=== Exercise ===
Some lines hold the string "injection". Copy all of them from the material that follows.

=== Records to use ===
Record price_inv (c : ReferencePriceConfig) (s : PriceServer) : Prop := mkPriceInv {
  pi_flight : if ch_refreshing (ps_cache s) then exists f, ps_flights s = [f] /\ List.last (starts (ps_events s)) 0 = flight_time f
              else ps_flights s = [] /\ match ch_fetchedAt (ps_cache s) with
                                        | None => starts (ps_events s) = []
                                        | Some t => List.last (starts (ps_events s)) 0 = t
                                        end;
  pi_spaced : spaced (rc_CacheTTL c) (starts (ps_events s));
  pi_cached : known c (ch_cached (ps_cache s)) /\ Forall (fun f => known c (flight_quote f)) (ps_flights s);
  pi_answers : forall now q r, Answered now q r ∈ ps_events s -> r = price_answer c now q /\ known c q;
}.

Lemma starts_app l l' : starts (l ++ l') = starts l ++ starts l'.
Proof. apply bind_app. Qed.

Lemma price_step_inv c s s' : price_inv c s -> price_step c s s' -> price_inv c s'.
Proof.
  intros I S. destruct S as [now s flights events quote s' B|now s flights events quote s' B
    |get now s before quote after events fetched F|get now s before quote after events e F|now s before quote after events];
    destruct I as [If Is [Ic Iq] Ia]; cbn [ps_cache ps_flights ps_events] in *.
  - unfold price_begin in B. injection B as <- Hf <-. rewrite Hf in *. cbn [orb].
    split; cbn [ps_cache ps_flights ps_events ch_refreshing ch_cached ch_fetchedAt]; rewrite ?starts_app, ?app_nil_r; try done.
    intros n q r [Hin|Hin]%elem_of_app; [by apply Ia|]. repeat (apply elem_of_cons in Hin as [Hin|Hin]; [simplify_eq|]); [done|by apply elem_of_nil in Hin].
  - unfold price_begin in B. injection B as <- Hf <-. rewrite Hf in *. cbn [orb]. bools. rewrite H0 in If. destruct If as [-> Hl].
    split; cbn [ps_cache ps_flights ps_events ch_refreshing ch_cached ch_fetchedAt]; rewrite ?starts_app.
    + exists (Refreshing now (ch_cached s)). split; [done|]. cbn. by rewrite last_last.
    + apply spaced_snoc; [done|]. intros u Hu Hne. destruct (ch_fetchedAt s) as [t|]; [|done]. bools.
      destruct (starts events) as [|x l] using rev_ind; [done|]. rewrite last_last in Hu, Hl. lia.
    + split; [done|]. by apply Forall_singleton.
    + intros n q r [Hin|Hin]%elem_of_app; [by apply Ia|]. apply list_elem_of_singleton in Hin. done.
  - destruct (ch_refreshing s) eqn:R; [|destruct If as [If _]; by destruct before].
    destruct If as (f & Hf & Hl). destruct before as [|b before]; [|by destruct before]. injection Hf as <- ->.
    split; cbn [ps_cache ps_flights ps_events ch_refreshing ch_cached ch_fetchedAt price_store app]; try done.
    + rewrite R. by eexists.
    + apply fetch_quoted in F. split; [right; by exists now|]. apply Forall_singleton. right. by exists now.
  - destruct (ch_refreshing s) eqn:R; [|destruct If as [If _]; by destruct before].
    destruct If as (f & Hf & Hl). destruct before as [|b before]; [|by destruct before]. injection Hf as <- ->.
    split; cbn [ps_cache ps_flights ps_events app]; try done; [rewrite R; by eexists|]. split; [done|].
    apply Forall_cons in Iq as [Iq _]. by apply Forall_singleton.
  - destruct (ch_refreshing s) eqn:R; [|destruct If as [If _]; by destruct before].
    destruct If as (f & Hf & Hl). destruct before as [|b before]; [|by destruct before]. injection Hf as <- ->.
    apply Forall_cons in Iq as [Iq _]. cbn in Iq, Hl.
    split; cbn [ps_cache ps_flights ps_events ch_refreshing ch_cached ch_fetchedAt price_release app]; rewrite ?starts_app, ?app_nil_r; try done.
    intros n q r [Hin|Hin]%elem_of_app; [by apply Ia|]. apply list_elem_of_singleton in Hin. injection Hin as -> -> ->. done.
Qed.

(** The providers are asked by one request at a time, and no sooner than
    [CacheTTL] after the last time; a price that is answered is positive, comes
    from one of them and is at most [MaxAge] old. *)
Theorem reference_price_fresh c s : price_run c s ->
  (length (ps_flights s) <= 1)%nat
  /\ spaced (rc_CacheTTL c) (starts (ps_events s))
  /\ forall now q r, Answered now q r ∈ ps_events s ->
       r = http_error 503 "MON reference price unavailable"
       \/ hp_Status r = 200 /\ hp_Body r = Json (price_json q) /\ now - qp_UpdatedAt q <= rc_MaxAge c /\ exists t, quoted c t q.
Proof.
  intros R. assert (price_inv c s) as [If Is _ Ia].
  { unfold price_run in R. remember (mkPriceServer empty_cache [] []) as s0 eqn:E. assert (price_inv c s0) as I0.
    { subst. split; cbn; try done; [by split; [left|]|]. intros now q r Hin. by apply elem_of_nil in Hin. }
    clear E. induction R; [done|]. apply IHR. by eapply price_step_inv. }
  split_and!; [|done|].
  - destruct (ch_refreshing _); [destruct If as (f & -> & _)|destruct If as [-> _]]; cbn; lia.
  - intros now q r Hin. destruct (Ia now q r Hin) as [-> Hk]. unfold price_answer. destruct (_ || _) eqn:B; [by left|]. right.
    bools. split_and!; [done|done|lia|]. destruct Hk as [->|Hk]; [done|exact Hk].
Qed.
(** [printCapacity]: the same offers, whatever their version; the last model of
    the name counts. *)
Fixpoint attest (items : list Backend) (machineID : string) (capacity : Capacity) : M (W := W) Capacity :=
  match items with
  | [] => mret capacity
  | item :: rest =>
      if negb (bk_Enabled item) then attest rest machineID capacity
      else
        client ← configuredBackendWithNatives item machineID;
        models ← mc_Models m client;
        found ← lift (of_option (List.find (fun model => String.eqb (md_Name model) (bk_Model item)) (rev models))
                        (ErrNew "configured model is not installed"));
        attest rest machineID (mkCapacity (cap_Available capacity + 1) (cap_Offers capacity ++ [offerCapacity item found]))
  end.
Definition printCapacity : M (W := W) Capacity :=
  cfg ← mc_LoadConfig m; attest (cf_Backends cfg) (cf_MachineID cfg) (mkCapacity 0 []).
End Discover.
(** An operation on the vault or the configuration happens or fails without an
    effect; the others touch neither. *)
Class MachineLaws (m : Machine (W := W)) := {
  config_loads w : unchanged w (fst (mc_LoadConfig m w)) /\ forall c, snd (mc_LoadConfig m w) = Ok c -> settings w = Some c;
  config_saves c w : secrets (fst (mc_SaveConfig m c w)) = secrets w
    /\ settings (fst (mc_SaveConfig m c w)) = match snd (mc_SaveConfig m c w) with Ok _ => Some c | Err _ => settings w end;
  credential_saves save service account v w : mc_SaveCredential m = Some save ->
    settings (fst (save service account v w)) = settings w
    /\ secrets (fst (save service account v w)) = match snd (save service account v w) with
                                                  | Ok _ => <[(service, account) := v]> (secrets w)
                                                  | Err _ => secrets w
                                                  end;
  credential_deletes delete service account w : mc_DeleteCredential m = Some delete ->
    settings (fst (delete service account w)) = settings w
    /\ secrets (fst (delete service account w)) = match snd (delete service account w) with
                                                  | Ok _ => base.delete (service, account) (secrets w)
                                                  | Err _ => secrets w
                                                  end;
  codex_quiet new model timeout : mc_NativeCodex m = Some new -> quiet (new model timeout);
  claude_quiet new model timeout : mc_NativeClaude m = Some new -> quiet (new model timeout);
  command_quiet image arguments kind model secret timeout : quiet (mc_Command m image arguments kind model secret timeout);
  models_quiet client : quiet (mc_Models m client);
  print_quiet text : quiet (mc_Print m text);
}.
Context (m : Machine (W := W)) `{!MachineLaws m} (url_parse : string -> option Url).

Lemma unchanged_trans w1 w2 w3 : unchanged w1 w2 -> unchanged w2 w3 -> unchanged w1 w3.
Proof. unfold unchanged. intros [-> ->] [-> ->]. done. Qed.
Lemma quiet_lift {A} (r : result A) : quiet (lift r).
Proof. by intros w. Qed.
Lemma quiet_bind {A B} (f : M (W := W) A) (g : A -> M (W := W) B) : quiet f -> (forall a, quiet (g a)) -> quiet (f ≫= g).
Proof.
  intros Hf Hg w. unfold mbind, BV_bind. specialize (Hf w). destruct (f w) as [w1 [a|e]]; cbn in Hf; [|done].
  eapply unchanged_trans; [exact Hf|apply Hg].
Qed.

Lemma check_native_quiet native title model secret :
  (forall new, native = Some new -> quiet (new model two_minutes)) -> quiet (check_native m native title model secret).
Proof.
  intros Hn. apply quiet_bind; [apply quiet_lift|intros _]. destruct native as [new|]; [|apply quiet_lift].
  apply quiet_bind; [by apply Hn|intros client]. apply quiet_bind; [apply models_quiet|intros _]. by intros w.
Qed.
Lemma check_image_quiet o : quiet (check_image m o).
Proof. apply quiet_bind; [apply command_quiet|intros _]. by intros w. Qed.
Lemma check_kind_quiet o : quiet (check_kind m url_parse o).
Proof.
  unfold check_kind. destruct (String.eqb _ "ollama"); [apply quiet_bind; [apply quiet_lift|by intros _ w]|].
  destruct (String.eqb _ "openai"); [apply quiet_bind; [apply quiet_lift|by intros _ w]|].
  destruct (String.eqb _ "codex").
  { destruct (String.eqb (ao_Image o) ""); [apply check_native_quiet; intros; by apply codex_quiet|].
    apply quiet_bind; [apply quiet_lift|intros _; apply check_image_quiet]. }
  destruct (String.eqb _ "claude").
  { destruct (String.eqb (ao_Image o) ""); [apply check_native_quiet; intros; by apply claude_quiet|].
    apply quiet_bind; [apply quiet_lift|intros _; apply check_image_quiet]. }
  apply quiet_bind; [apply quiet_lift|intros _; apply check_image_quiet].
Qed.

(** ** The invariant *)
Definition has_credential (s : gmap (string * string) string) (c : Config) (b : Backend) : Prop :=
  backendUsesCredential (bk_Kind b) (bk_Image b) = true -> is_Some (s !! (backendCredentialService, credential_account c (bk_Name b))).
Definition vault_ok (s : gmap (string * string) string) (c : Config) : Prop :=
  NoDup (map bk_Name (cf_Backends c)) /\ Forall (has_credential s c) (cf_Backends c).
Definition vault_complete (w : W) : Prop := forall c, settings w = Some c -> vault_ok (secrets w) c.
(* ===== verification/HostingSpec.v ===== *)
(** * Correctness of hosting from the command line

    A local model that is configured is served by exactly one enabled backend,
    which keeps the offer it had, and no other backend changes. *)

From S2P Require Import Prelude GoStrings GoTime Wire Receipt Messages Hex Flags Http AuthHttp ProviderAccount Actions.
From S2P Require Import Backends Ollama Host ClientConfig AccountClient ProviderOps ProviderOpsSpec BackendCommands BackendCommandsSpec Login Hosting HostSpec.
From stdpp Require Import gmap strings sorting.
Open Scope string_scope.
Open Scope list_scope.
Open Scope Z_scope.

(** ** The model that is chosen *)
Lemma insert_by_name_Permutation m l : insert_by_name m l ≡ₚ m :: l.
Proof. induction l as [|x l IH]; cbn; [done|]. destruct (string_leb _ _); [done|]. by rewrite IH, Permutation_swap. Qed.
Lemma sort_by_name_Permutation l : sort_by_name l ≡ₚ l.
Proof. induction l as [|x l IH]; [done|]. cbn [sort_by_name foldr]. by rewrite insert_by_name_Permutation, IH. Qed.
Lemma select_model_listed requested models model : select_model requested models = Ok model ->
  model ∈ models /\ (requested = "" \/ md_Name model = requested).
Proof.
  unfold select_model. pose proof (sort_by_name_Permutation models) as P. destruct (sort_by_name models) as [|first rest]; [done|].
  destruct (String.eqb requested "") eqn:R.
  - intros [= <-]. split; [rewrite <- P; by left|]. left. by apply String.eqb_eq.
  - destruct (List.find _ _) as [x|] eqn:F; cbn [of_option]; [|done]. intros [= <-]. apply List.find_some in F as [Hin Hn].
    apply list_elem_of_In in Hin. split; [by rewrite <- P|]. right. by apply String.eqb_eq.
Qed.

(** ** The backends afterwards *)
Section Backends.
Context `{Unicode}.

(** [b] serves the model from the endpoint, with the offer of the backend that
    served it before, if any. *)
Definition serves_from (endpoint model : string) (before : option Backend) (b : Backend) : Prop :=
  serves_model model b = true /\ bk_Enabled b = true /\ bk_URL b = endpoint
  /\ match before with
     | Some previous => bk_Name b = bk_Name previous /\ EffectiveOfferID b = EffectiveOfferID previous /\ bk_PriceVersion b = bk_PriceVersion previous
     | None => bk_PriceVersion b = 0
     end.

Lemma change_first_find p f l previous : List.find p l = Some previous -> (forall x, p x = true -> p (f x) = true) ->
  List.find p (change_first p f l) = Some (f previous).
Proof.
  intros F Hp. induction l as [|x l IH]; cbn in F |- *; [done|]. destruct (p x) eqn:E; cbn.
  - injection F as ->. by rewrite Hp.
  - rewrite E. by apply IH.
Qed.
Lemma change_first_others p f l x : p x = false -> (forall y, p y = true -> p (f y) = true) -> x ∈ change_first p f l <-> x ∈ l.
Proof.
  intros Hx Hp. induction l as [|y l IH]; cbn; [done|]. destruct (p y) eqn:E.
  - rewrite !elem_of_cons. split; (intros [->|Hin]; [|by right]); [by rewrite Hp in Hx|congruence].
  - rewrite !elem_of_cons. by rewrite IH.
Qed.
Lemma change_first_map {B} (key : Backend -> B) p f l : (forall x, key (f x) = key x) -> map key (change_first p f l) = map key l.
Proof. intros E. induction l as [|x l IH]; cbn; [done|]. destruct (p x); cbn; [by rewrite E|by rewrite IH]. Qed.
Lemma find_app_none {A} (p : A -> bool) l x : existsb p l = false -> p x = true -> List.find p (l ++ [x]) = Some x.
Proof. induction l as [|y l IH]; cbn; intros E Hx; [by rewrite Hx|]. destruct (p y); [done|]. by apply IH. Qed.

Lemma local_again_serves endpoint model b : serves_model model (local_again endpoint model b) = true.
Proof. unfold serves_model. cbn. by rewrite String.eqb_refl. Qed.
Lemma local_backends_spec endpoint model l l' : local_backends endpoint model l = Ok l' ->
  NoDup (map bk_Name l) ->
  NoDup (map bk_Name l')
  /\ (forall b, serves_model model b = false -> b ∈ l' <-> b ∈ l)
  /\ exists b, List.find (serves_model model) l' = Some b /\ serves_from endpoint model (List.find (serves_model model) l) b.
Proof.
  unfold local_backends. destruct (existsb (serves_model model) l) eqn:E; [|destruct (existsb (named _) l) eqn:N; [done|]]; intros [= <-] Hn.
  - split; [by rewrite change_first_map|]. split; [intros b Hb; apply change_first_others; [done|intros; apply local_again_serves]|].
    apply existsb_find in E as [previous F]. exists (local_again endpoint model previous). split.
    + apply change_first_find; [done|intros; apply local_again_serves].
    + rewrite F. split; [apply local_again_serves|done].
  - split; [|split].
    + rewrite map_app. apply NoDup_app. split_and!; [done| |apply NoDup_singleton]. cbn. intros x Hx ->%list_elem_of_singleton.
      apply list_elem_of_fmap in Hx as (b & Eb & Hb). apply not_true_iff_false in N. apply N, existsb_exists. exists b.
      split; [by apply list_elem_of_In|]. unfold named. by rewrite Eb, String.eqb_refl.
    + intros b Hb. rewrite elem_of_app, list_elem_of_singleton. split; [|by left]. intros [?| ->]; [done|].
      exfalso. revert Hb. unfold serves_model. cbn. by rewrite String.eqb_refl.
    + assert (serves_model model (local_backend ("local-" +:+ safeBackendName model) endpoint model) = true) as S by (unfold serves_model; cbn; apply String.eqb_refl).
      eexists. split; [by apply find_app_none|]. assert (List.find (serves_model model) l = None) as ->.
      { destruct (List.find _ l) as [x|] eqn:F; [|done]. apply List.find_some in F as [Hin Hx]. apply not_true_iff_false in E.
        destruct E. apply existsb_exists. by exists x. }
      done.
Qed.
End Backends.

(** ** The configuration *)
Section Local.
Context {W : Type} `{Unicode} (secrets : W -> gmap (string * string) string) (settings : W -> option Config).
Context (m : HostMachine (W := W)) (url_parse : string -> option Url) (path : string).
#[local] Instance HS_ret : MRet (M (W := W)) := fun A a w => (w, Ok a).
#[local] Instance HS_bind : MBind (M (W := W)) := fun A B f m w => match m w with (w, Ok a) => f a w | (w, Err e) => (w, Err e) end.

Class HostLaws := {
  host_loads w : unchanged secrets settings w (fst (hm_LoadConfig m path w))
    /\ forall c, snd (hm_LoadConfig m path w) = Ok c -> settings w = Some c;
  host_saves c w : secrets (fst (hm_SaveConfig m path c w)) = secrets w
    /\ settings (fst (hm_SaveConfig m path c w)) = match snd (hm_SaveConfig m path c w) with Ok _ => Some c | Err _ => settings w end;
  host_models url : quiet secrets settings (hm_Models m url);
}.
Context `{!HostLaws}.

(** A local backend needs no credential. *)
Lemma vault_ok_local endpoint model s c l' : local_backends endpoint model (cf_Backends c) = Ok l' ->
  vault_ok s c -> vault_ok s (set_backends l' c).
Proof.
  intros E [Hn Hf]. destruct (local_backends_spec _ _ _ _ E Hn) as (Hn' & Ho & _). split; [done|].
  rewrite Forall_forall in Hf |- *. intros b Hb. destruct (serves_model model b) eqn:S; [|by apply Hf, Ho].
  unfold serves_model in S. apply andb_true_iff in S as [S _]. apply String.eqb_eq in S. unfold has_credential, backendUsesCredential. by rewrite S.
Qed.

(** [configureLocalHost] chooses a model the local server lists, the
    requested one if one is requested, and saves a configuration in which it
    is served by an enabled backend at the given endpoint; a backend that
    served it before keeps its name, offer and price version; every other
    backend is as before, names stay unique, and no credential goes missing.
    When it fails, the configuration is as it was. *)
Theorem local_host_configured endpoint requested w w' r :
  vault_complete secrets settings w ->
  configureLocalHost m url_parse path endpoint requested w = (w', r) ->
  vault_complete secrets settings w'
  /\ match r with
     | Err _ => settings w' = settings w
     | Ok model => (requested = "" \/ md_Name model = requested)
         /\ (exists url w1, model ∈ match hm_Models m url w1 with (_, Ok models) => models | _ => [] end)
         /\ exists c l' b, settings w = Some c /\ settings w' = Some (set_backends l' c)
              /\ List.find (serves_model (md_Name model)) l' = Some b
              /\ serves_from endpoint (md_Name model) (List.find (serves_model (md_Name model)) (cf_Backends c)) b
              /\ forall other, serves_model (md_Name model) other = false -> other ∈ l' <-> other ∈ cf_Backends c
     end.
Proof.
  intros Hv. unfold configureLocalHost, mbind, H_bind, mret, H_ret, lift, wrapped.
  destruct (Ollama.New _ _) as [url|]; [|by intros [= <- <-]].
  pose proof (host_models url w) as U1. destruct (hm_Models m url w) as [w1 [models|]] eqn:EM; cbn in U1;
    [|intros [= <- <-]; split; [by eapply unchanged_complete|apply U1]].
  destruct (select_model requested models) as [model|] eqn:S; [|intros [= <- <-]; split; [by eapply unchanged_complete|apply U1]].
  destruct (select_model_listed _ _ _ S) as [Hin Hreq].
  pose proof (host_loads w1) as [U2 L]. destruct (hm_LoadConfig m path w1) as [w2 [c|]]; cbn in U2, L.
  2: { intros [= <- <-]. pose proof (unchanged_trans _ _ _ _ _ U1 U2) as U. split; [by eapply unchanged_complete|apply U]. }
  specialize (L c eq_refl). pose proof (unchanged_trans _ _ _ _ _ U1 U2) as U. destruct U1 as [_ U1].
  destruct (local_backends endpoint _ _) as [l'|] eqn:B; [|intros [= <- <-]; split; [by eapply unchanged_complete|apply U]].
  rewrite U1 in L. pose proof (Hv c L) as Hc. destruct (local_backends_spec _ _ _ _ B ltac:(apply Hc)) as (_ & Ho & b & Hf & Hb).
  pose proof (host_saves (set_backends l' c) w2) as [V3 S3]. destruct (hm_SaveConfig m path _ w2) as [w3 [u|e]]; cbn in V3, S3; intros [= <- <-].
  - split.
    + intros c' Hc'. assert (c' = set_backends l' c) as -> by congruence. rewrite V3. destruct U as [-> _]. by eapply vault_ok_local.
    + split; [done|]. split; [exists url, w; by rewrite EM|]. by exists c, l', b.
  - destruct U as [Us Ut]. split; [|congruence]. intros c' Hc'. rewrite V3, Us. apply Hv. congruence.
Qed.
End Local.

(** ** A concrete machine *)
Module HostingRun.
Import BackendRun.
#[local] Existing Instance HostRun.ascii_tables.
Definition api : ProviderAPI (W := Disk) :=
  mkProviderAPI (fun _ w => (w, Err ErrDisconnected)) (fun _ _ w => (w, Err ErrDisconnected)) (fun _ _ w => (w, Err ErrDisconnected))
    (fun _ _ w => (w, Err ErrDisconnected)).
Definition host : HostMachine (W := Disk) := mkHostMachine
  (fun _ => mc_LoadConfig machine) (fun _ => mc_SaveConfig machine) (mc_LoadCredential machine)
  (fun _ d => (d, Ok [mkModel "qwen3:8b" "sha256:2" 5; mkModel "llama3.2:1b" "sha256:1" 7])) (mc_Print machine) (fun _ d => (d, Ok tt))
  (fun _ => api) (fun _ id => Ok id) (fun d => (d, Ok tt)) (fun _ => 0) (fun _ d => Some (d, Ok tt)) (fun _ _ d => Some (d, Ok tt)).
#[export] Instance host_laws : HostLaws dk_secrets dk_config host "config.json".
Proof.
  split.
  - intros w. apply (config_loads dk_secrets dk_config (m := machine)).
  - intros c w. apply (config_saves dk_secrets dk_config (m := machine)).
  - intros url w. done.
Qed.

(** The first model of the list by name, under a name of its own. *)
Lemma local_host_configured_witness :
  exists w' model l', configureLocalHost host parse_url "config.json" "http://127.0.0.1:11434" "" (disk false) = (w', Ok model)
  /\ md_Name model = "llama3.2:1b" /\ dk_config w' = Some (set_backends l' settings) /\ map bk_Name l' = ["agent"; "local-llama3-2-1b"]
  /\ vault_complete dk_secrets dk_config w'.
Proof.
  assert (vault_complete dk_secrets dk_config (disk false)) as V.
  { intros c [= <-]. split; [apply NoDup_singleton|]. repeat constructor. intros _. exists "key". by vm_compute. }
  eexists _, _, _. split; [vm_compute; reflexivity|]. split; [reflexivity|]. split; [vm_compute; reflexivity|]. split; [reflexivity|].
  eapply (local_host_configured dk_secrets dk_config host parse_url "config.json" "http://127.0.0.1:11434" "" (disk false)); [exact V|].
  vm_compute. reflexivity.
Defined.
End HostingRun.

=== Exercise solution ===
  - unfold price_begin in B. injection B as <- Hf <-. rewrite Hf in *. cbn [orb].
  - unfold price_begin in B. injection B as <- Hf <-. rewrite Hf in *. cbn [orb]. bools. rewrite H0 in If. destruct If as [-> Hl].
    destruct If as (f & Hf & Hl). destruct before as [|b before]; [|by destruct before]. injection Hf as <- ->.
    destruct If as (f & Hf & Hl). destruct before as [|b before]; [|by destruct before]. injection Hf as <- ->.
    destruct If as (f & Hf & Hl). destruct before as [|b before]; [|by destruct before]. injection Hf as <- ->.
    intros n q r [Hin|Hin]%elem_of_app; [by apply Ia|]. apply list_elem_of_singleton in Hin. injection Hin as -> -> ->. done.
  - injection F as ->. by rewrite Hp.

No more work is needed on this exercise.